¿Hay pellets en las playas de Menorca?
2024 has begun with the news of a "white" tide that is invading the beaches of northern Spain: it is about the massive arrival of pellets due to the fall into the sea of at least one container containing 1,000 bags with these microplastics to the coast of northern Spain. Spain.
Undoubtedly, this is an incident with serious environmental consequences for these territories, but pellet pollution is a constant occurrence on the Balearic coast.
Presence of pellets on the beaches of Menorca
On the beaches of Menorca there are also pellets and, we can say that many of them. According to studies carried out by the organizations Surfrider Foundation Europe, Good Karma Projects and Per la Mar Viva, densities of more than 6,000 pellets per square meter have been estimated at Cavalleria beach.

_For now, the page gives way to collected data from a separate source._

(** * WhatsApp AI assistant: conversation state and request orchestration

    A shallow embedding of [app/db_manager.py], [app/llm_client.py],
    [app/llm_service.py] and the endpoints of [app/main.py].  Every
    [async def] becomes a function on an explicit world state that either
    returns a value or raises a Python exception: a coroutine run from its
    call to its return with no other task in between.  Where the claims
    speak of the life of the process, deliveries handled one after the
    other are a fold of such runs; deliveries that overlap are runs cut at
    the awaits of [_get_or_create_chat_history] and taken in turn.  The
    collaborators the code only calls (the SQL engine's sorter and faults,
    the file system, [mimetypes], the Gemini API, the WhatsApp sender, the
    clock) and Python's [str.strip] are fields of an environment record. *)

From stdpp Require Import gmap strings list sorting.
From Stdlib Require Import ZArith Ascii String List Lia.
From Stdlib Require Import Sorting.Sorted Sorting.Permutation Strings.Byte.

Open Scope string_scope.
Open Scope list_scope.
Open Scope Z_scope.

(** ** Python values and library functions used by the code *)

Module Py.

(** Exceptions the code raises, catches or lets through.  Everything that
    is neither an [HTTPException] nor a [ConnectionError] is only ever
    caught by [except Exception], so one constructor stands for it. *)
Inductive Exn :=
| HTTPException (status_code : Z) (detail : string)
| ConnectionError (msg : string)
| OtherException (what : string).

Inductive Res (A : Type) :=
| Ok (a : A)
| Raise (e : Exn).
Arguments Ok {A} a.
Arguments Raise {A} e.

(** Truth value of an [Optional[str]]: [None] and [""] are falsy. *)
Definition truthy (o : option string) : bool :=
  match o with
  | Some (String _ _) => true
  | _ => false
  end.

(** [str.strip] for text whose white space is ASCII (tab to carriage
    return, the four separators, the blank): on such text it is what
    Python computes.  The code's own calls of [strip] go through
    [str_strip] of the environment, which stands for Python's function on
    every text; this one is the sample environment's. *)
Definition ascii_isspace (c : ascii) : bool :=
  let n := Z.of_nat (nat_of_ascii c) in
  ((9 <=? n) && (n <=? 13)) || ((28 <=? n) && (n <=? 32)).

Fixpoint ascii_lstrip (s : string) : string :=
  match s with
  | String c s' => if ascii_isspace c then ascii_lstrip s' else s
  | EmptyString => EmptyString
  end.

(** [ascii_rstrip] drops the trailing run of white space: a character is
    kept when it is not white space or something kept follows it. *)
Fixpoint ascii_rstrip (s : string) : string :=
  match s with
  | EmptyString => EmptyString
  | String c s' =>
      match ascii_rstrip s' with
      | EmptyString => if ascii_isspace c then EmptyString else String c EmptyString
      | r => String c r
      end
  end.

Definition ascii_strip (s : string) : string := ascii_rstrip (ascii_lstrip s).

(** [str.lower] on the ASCII range. *)
Definition lower_char (c : ascii) : ascii :=
  let n := nat_of_ascii c in
  if ((65 <=? n) && (n <=? 90))%nat then ascii_of_nat (n + 32) else c.

Fixpoint lower (s : string) : string :=
  match s with
  | EmptyString => EmptyString
  | String c s' => String (lower_char c) (lower s')
  end.

(** [s.rfind(c)]: index of the last occurrence, [-1] when there is none.
    [i] is the index of the first character of [s]. *)
Fixpoint rfind_from (c : ascii) (s : string) (i : Z) : Z :=
  match s with
  | EmptyString => -1
  | String a s' =>
      let r := rfind_from c s' (i + 1) in
      if 0 <=? r then r else if Ascii.eqb a c then i else -1
  end.

Definition rfind (c : ascii) (s : string) : Z := rfind_from c s 0.

(** The slice [s[i:]] for an index within [0 .. len s]. *)
Definition slice_from (s : string) (i : Z) : string :=
  String.substring (Z.to_nat i) (String.length s - Z.to_nat i) s.

(** [os.path.basename] (posixpath). *)
Definition basename (p : string) : string :=
  slice_from p (rfind "/" p + 1).

(** The [while] loop of [genericpath._splitext]: is there a character
    other than the dot in [p[filenameIndex:dotIndex]]? *)
Fixpoint splitext_scan (p : string) (filenameIndex : Z) (todo : nat) : bool :=
  match todo with
  | O => false
  | S todo' =>
      match String.get (Z.to_nat filenameIndex) p with
      | Some c =>
          if Ascii.eqb c "." then splitext_scan p (filenameIndex + 1) todo'
          else true
      | None => true
      end
  end.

In addition to this study, other analyses carried out by the GOB Menorca with the citizen science project of Microplastic watchers point out that beaches such as Algaiarens could contain half a million microplastics, not counting particles accumulated in the dune system.

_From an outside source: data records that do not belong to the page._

(** [civilFromDays] gives a real calendar date, and [daysFromCivil] takes
    it back to the day number *)
Lemma civil_roundtrip (z : Z) :
  let '(y, m, d) := JSDate.civilFromDays z in
  JSDate.daysFromCivil y m d = z
  /\ (1 <= m <= 12)%Z /\ (1 <= d <= JSDate.daysInMonth y m)%Z.
Proof.
  unfold JSDate.civilFromDays.
  set (z' := (z + 719468)%Z).
  set (era := (z' / 146097)%Z).
  set (doe := (z' - era * 146097)%Z).
  assert (Hdoe : (0 <= doe <= 146096)%Z)
    by (subst doe era; Z.div_mod_to_equations; lia).
  pose proof (year_of_era doe Hdoe) as Hy. cbv zeta in Hy.
  set (yoe := ((doe - doe / 1460 + doe / 36524 - doe / 146096) / 365)%Z) in *.
  set (doy := (doe - (365 * yoe + yoe / 4 - yoe / 100))%Z) in *.
  destruct Hy as (Hyoe & Hdoy0 & Hdoy1).
  assert (Hdoy : (0 <= doy <= 365)%Z)
    by (split; [lia|]; clear - Hdoy1 Hyoe; Z.div_mod_to_equations; lia).
  pose proof (month_of_year doy Hdoy) as Hm. cbv zeta in Hm.
  set (mp := ((5 * doy + 2) / 153)%Z) in *.
  set (d := (doy - (153 * mp + 2) / 5 + 1)%Z) in *.
  destruct Hm as (Hmp & Hd & Hlen).
  set (m := if (mp <? 10)%Z then (mp + 3)%Z else (mp - 9)%Z).
  assert (Hm : (1 <= m <= 12)%Z)
    by (subst m; destruct (Z.ltb_spec mp 10); lia).
  assert (Hback : (if (m >? 2)%Z then m - 3 else m + 9)%Z = mp).
  { subst m. rewrite Z.gtb_ltb. destruct (Z.ltb_spec mp 10).
    - destruct (Z.ltb_spec 2 (mp + 3)); lia.
    - destruct (Z.ltb_spec 2 (mp - 9)); lia. }
  assert (Hyear : (if (m <=? 2)%Z
                   then (if (m <=? 2)%Z then yoe + era * 400 + 1 else yoe + era * 400) - 1
                   else (if (m <=? 2)%Z then yoe + era * 400 + 1 else yoe + era * 400))%Z
                  = (yoe + era * 400)%Z)
    by (destruct (m <=? 2)%Z; lia).
  split; [|split; [exact Hm|split; [lia|]]].
  - unfold JSDate.daysFromCivil. rewrite Hyear, Hback.
    assert (E1 : ((yoe + era * 400) / 400 = era)%Z)
      by (clear - Hyoe; Z.div_mod_to_equations; lia).
    rewrite E1.
    replace (yoe + era * 400 - era * 400)%Z with yoe by lia.
    subst d doy doe z'. lia.
  - (* the length of the month *)
    assert (Hddef : (d = doy - (153 * mp + 2) / 5 + 1)%Z) by reflexivity.
    assert (Hmpdef : (mp = (5 * doy + 2) / 153)%Z) by reflexivity.
    clearbody d mp doy yoe era.
    unfold JSDate.daysInMonth, JSDate.isLeap.
    assert (Hcases : (mp = 0 \/ mp = 1 \/ mp = 2 \/ mp = 3 \/ mp = 4 \/ mp = 5
                      \/ mp = 6 \/ mp = 7 \/ mp = 8 \/ mp = 9 \/ mp = 10 \/ mp = 11)%Z)
      by lia.
    subst m.
    destruct Hcases as [E|[E|[E|[E|[E|[E|[E|[E|[E|[E|[E|E]]]]]]]]]]];
      rewrite E in Hmpdef, Hddef, Hlen |- *; cbn in Hlen |- *; try lia.
    (* February *)
    assert (Hd2 : (d = doy - 336)%Z)
      by (rewrite Hddef; change ((153 * 11 + 2) / 5)%Z with 337%Z; lia).
    match goal with
    | |- context [if ?b then 29%Z else 28%Z] => destruct b eqn:Eb
    end.
    + lia.
    + assert (doy <= 364)%Z; [|lia].
      apply andb_false_iff in Eb.
      clear - Eb Hdoy1 Hyoe.
      destruct Eb as [Eb|Eb].
      * apply Z.eqb_neq in Eb. Z.div_mod_to_equations. lia.
      * apply orb_false_iff in Eb as [E1 E2].
        apply negb_false_iff in E1. apply Z.eqb_eq in E1.
        apply Z.eqb_neq in E2. Z.div_mod_to_equations. lia.
Qed.

Lemma pad3_shape (n : Z) :
  (0 <= n <= 999)%Z ->
  exists d1 d2 d3,
    padStart0 3 (ofInt n) = String d1 (String d2 (String d3 ""))
    /\ isDigit d1 = true /\ isDigit d2 = true /\ isDigit d3 = true
    /\ parseIntD (String d1 (String d2 (String d3 ""))) = n.
Proof.
  intro Hn.
  assert (H : Notions.allRange 10 0
                (fun n => (999 <? n)%Z ||
                   match padStart0 3 (ofInt n) with
                   | String d1 (String d2 (String d3 EmptyString)) =>
                       isDigit d1 && isDigit d2 && isDigit d3
                       && (parseIntD (String d1 (String d2 (String d3 ""))) =? n)%Z
                   | _ => false
                   end) = true) by (vm_compute; reflexivity).
  pose proof (allRange_spec 10 0 _ H n ltac:(simpl; lia)) as Hp.
  cbv beta in Hp.
  destruct (Z.ltb_spec 999 n); [lia|]. cbn [orb] in Hp.
  destruct (padStart0 3 (ofInt n)) as [|d1 [|d2 [|d3 [|]]]]; try discriminate Hp.
  apply andb_prop in Hp as [Hp H4]. apply andb_prop in Hp as [Hp H3].
  apply andb_prop in Hp as [H1 H2].
  apply Z.eqb_eq in H4. eauto 12.
Qed.

Lemma pad4_shape (n : Z) :
  (0 <= n <= 9999)%Z ->
  exists d1 d2 d3 d4,
    padStart0 4 (ofInt n) = String d1 (String d2 (String d3 (String d4 "")))
    /\ isDigit d1 = true /\ isDigit d2 = true /\ isDigit d3 = true
    /\ isDigit d4 = true
    /\ parseIntD (String d1 (String d2 (String d3 (String d4 "")))) = n.
Proof.
  intro Hn.
  assert (H : Notions.allRange 14 0
                (fun n => (9999 <? n)%Z ||
                   match padStart0 4 (ofInt n) with
                   | String d1 (String d2 (String d3 (String d4 EmptyString))) =>
                       isDigit d1 && isDigit d2 && isDigit d3 && isDigit d4
                       && (parseIntD (String d1 (String d2 (String d3 (String d4 "")))) =? n)%Z
                   | _ => false
                   end) = true) by (vm_compute; reflexivity).
  pose proof (allRange_spec 14 0 _ H n ltac:(simpl; lia)) as Hp.
  cbv beta in Hp.
  destruct (Z.ltb_spec 9999 n); [lia|]. cbn [orb] in Hp.
  destruct (padStart0 4 (ofInt n)) as [|d1 [|d2 [|d3 [|d4 [|]]]]]; try discriminate Hp.
  apply andb_prop in Hp as [Hp H5]. apply andb_prop in Hp as [Hp H4].
  apply andb_prop in Hp as [Hp H3]. apply andb_prop in Hp as [H1 H2].
  apply Z.eqb_eq in H5. eauto 15.
Qed.

Lemma fixedDigits_pad3 (n : Z) (rest : string) :
  (0 <= n <= 999)%Z ->
  JSDate.fixedDigits 3 (padStart0 3 (ofInt n) ++ rest) = Some (n, rest).
Proof.
  intro Hn. destruct (pad3_shape n Hn) as (d1 & d2 & d3 & -> & H1 & H2 & H3 & H4).
  unfold JSDate.fixedDigits. simpl. rewrite H1, H2, H3. simpl. now rewrite H4.
Qed.

Lemma fixedDigits_pad4 (n : Z) (rest : string) :
  (0 <= n <= 9999)%Z ->
  JSDate.fixedDigits 4 (padStart0 4 (ofInt n) ++ rest) = Some (n, rest).
Proof.
  intro Hn.
  destruct (pad4_shape n Hn) as (d1 & d2 & d3 & d4 & -> & H1 & H2 & H3 & H4 & H5).
  unfold JSDate.fixedDigits. simpl. rewrite H1, H2, H3, H4. simpl. now rewrite H5.
Qed.

Lemma year_in_range (y m d : Z) :
  (1 <= m <= 12)%Z -> (1 <= d <= 31)%Z ->
  (-719528 <= JSDate.daysFromCivil y m d <= 2932896)%Z ->
  (0 <= y <= 9999)%Z.
Proof.
  unfold JSDate.daysFromCivil. intros Hm Hd.
  destruct (m <=? 2)%Z eqn:E1, (m >? 2)%Z eqn:E2;
    try (apply Z.leb_le in E1); try (apply Z.leb_gt in E1);
    try (rewrite Z.gtb_ltb in E2);
    try (apply Z.ltb_lt in E2); try (apply Z.ltb_ge in E2);
    try lia;
    intro H; Z.div_mod_to_equations; lia.
Qed.

Lemma daysInMonth_le_31 (y m : Z) : (JSDate.daysInMonth y m <= 31)%Z.
Proof.
  unfold JSDate.daysInMonth.
  destruct (m =? 2)%Z; [destruct (JSDate.isLeap y); lia|].
  destruct ((m =? 4) || (m =? 6) || (m =? 9) || (m =? 11))%Z; lia.
Qed.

The organization 0 Plastic Menorca in its 0 Plastic Menorca Diving Expedition 2023 collected in just over 3 days, more than 4,000 microplastics, with pellets being the protagonists.

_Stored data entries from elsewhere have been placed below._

(** * ImageWrap: a shallow embedding of [index.js]

    The class wraps the RGBA bytes of an [ImageData] and offers
    coordinate-addressed reads and writes, two channel-difference measures
    and two ring searches ([minGrad], [maxGrad]).

    Numbers.  Pixel coordinates, colours, byte values and dimensions are
    integer-valued JavaScript Numbers and are modelled by [Z]; the 32-bit
    wrap-around of [<<], [>>] and [&] is written out with [ToInt32].  The ring
    searches go through [Math.cos] and [Math.sin] and are modelled in IEEE
    binary64 ([float]), the format of a JavaScript Number. *)

From Stdlib Require Import ZArith Floats List Bool Lia String.
From stdpp Require Import base list.

Local Open Scope Z_scope.

(** ** Completions and exceptions *)

Inductive exn : Type :=
| Error (message : string)          (* [throw new Error(message)] in the file *)
| TypeError (message : string)      (* raised by the language: call of a non-function *)
| ReferenceError (name : string)    (* raised by the language: unresolvable identifier *)
| DOMException (name : string).     (* raised inside a platform collaborator *)

Inductive completion (A : Type) : Type :=
| Normal (a : A)
| Throw (e : exn).
Arguments Normal {A} a.
Arguments Throw {A} e.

Where do the pellets that arrive in Menorca come from?
Although the fall of containers can also be a cause of the presence of pellets on the Balearic coast, a study by Surfrider Foundation Europe and Good Karma Projects points out that the arrival of pellets in Menorca is due to the leakage of pellets from the Tarragona petrochemical complex through leaks from the storm drain system. In episodes of heavy rainfall, these microplastics migrate from the complex to the Riu Francolí basin and part of the Rieras Meridionales basin. In conditions of westerly and northwesterly winds, the pellets head out to sea and end up reaching the coast of Menorca.
What can we do to combat this serious environmental problem? Discover the initiatives underway in Menorca
On the island, there are multiple actions aimed at better understanding the magnitude of the problem and others aimed at removing these small plastics from the beaches.
Per la Mar Viva, GOB Menorca and the Menorca Plastic Free Alliance participate in the project Surfing For Science, a project to assess microplastic pollution in the coastal area, with the collaboration of citizens who collect scientific samples by paddle surfing. In 2024, samples are being collected by volunteers in the areas of La Vall and the port of Addaia.
The GOB Menorca with the citizen science project of Microplastic watchers has been analysing the presence of micro and mesoplastics on the beaches of Son Bou and Algaiarens on a monthly basis for more than 2 years.
In relation to the removal of microplastics, the Menorca Plastic-Free Alliance, thanks to the support of the Ministry of Social Rights and Agenda 2030, has built two trommels – large cylindrical strainers – that are offered to entities, individuals, companies and schools to carry out microplastic clean-up days. Likewise, with the aim of making citizens better understand the problem, they have also created a display (counter) that allows them to easily visualize what microplastic pollution consists of, as well as containers where the plastics collected with the trommels are displayed. Any interested entity can request the Menorca Plastic Free Alliance to have this counter for a limited time.
On the other hand, the organization 0 Plastic Menorca, through several initiatives such as its 0 Plastic Menorca Diving Expedition, also collects these smaller plastics while working to raise awareness in collaboration with experts and local entities.
What can we do to reduce pellet pollution?
The most effective way to reduce pellet pollution is to reduce the use of plastic, especially single-use plastic, at all possible levels:
Legislating to effectively remove unnecessary plastics, especially those present in the food sector, in addition to promoting reuse systems.
As for companies, on the other hand, they can analyse their plastic consumption and assess where they can improve, and translate these objectives into a policy of plastic reduction and environmental responsibility.
Citizens must join forces and reject products packaged and wrapped in plastics, thus creating a "plastic free" demand to which companies are forced to respond.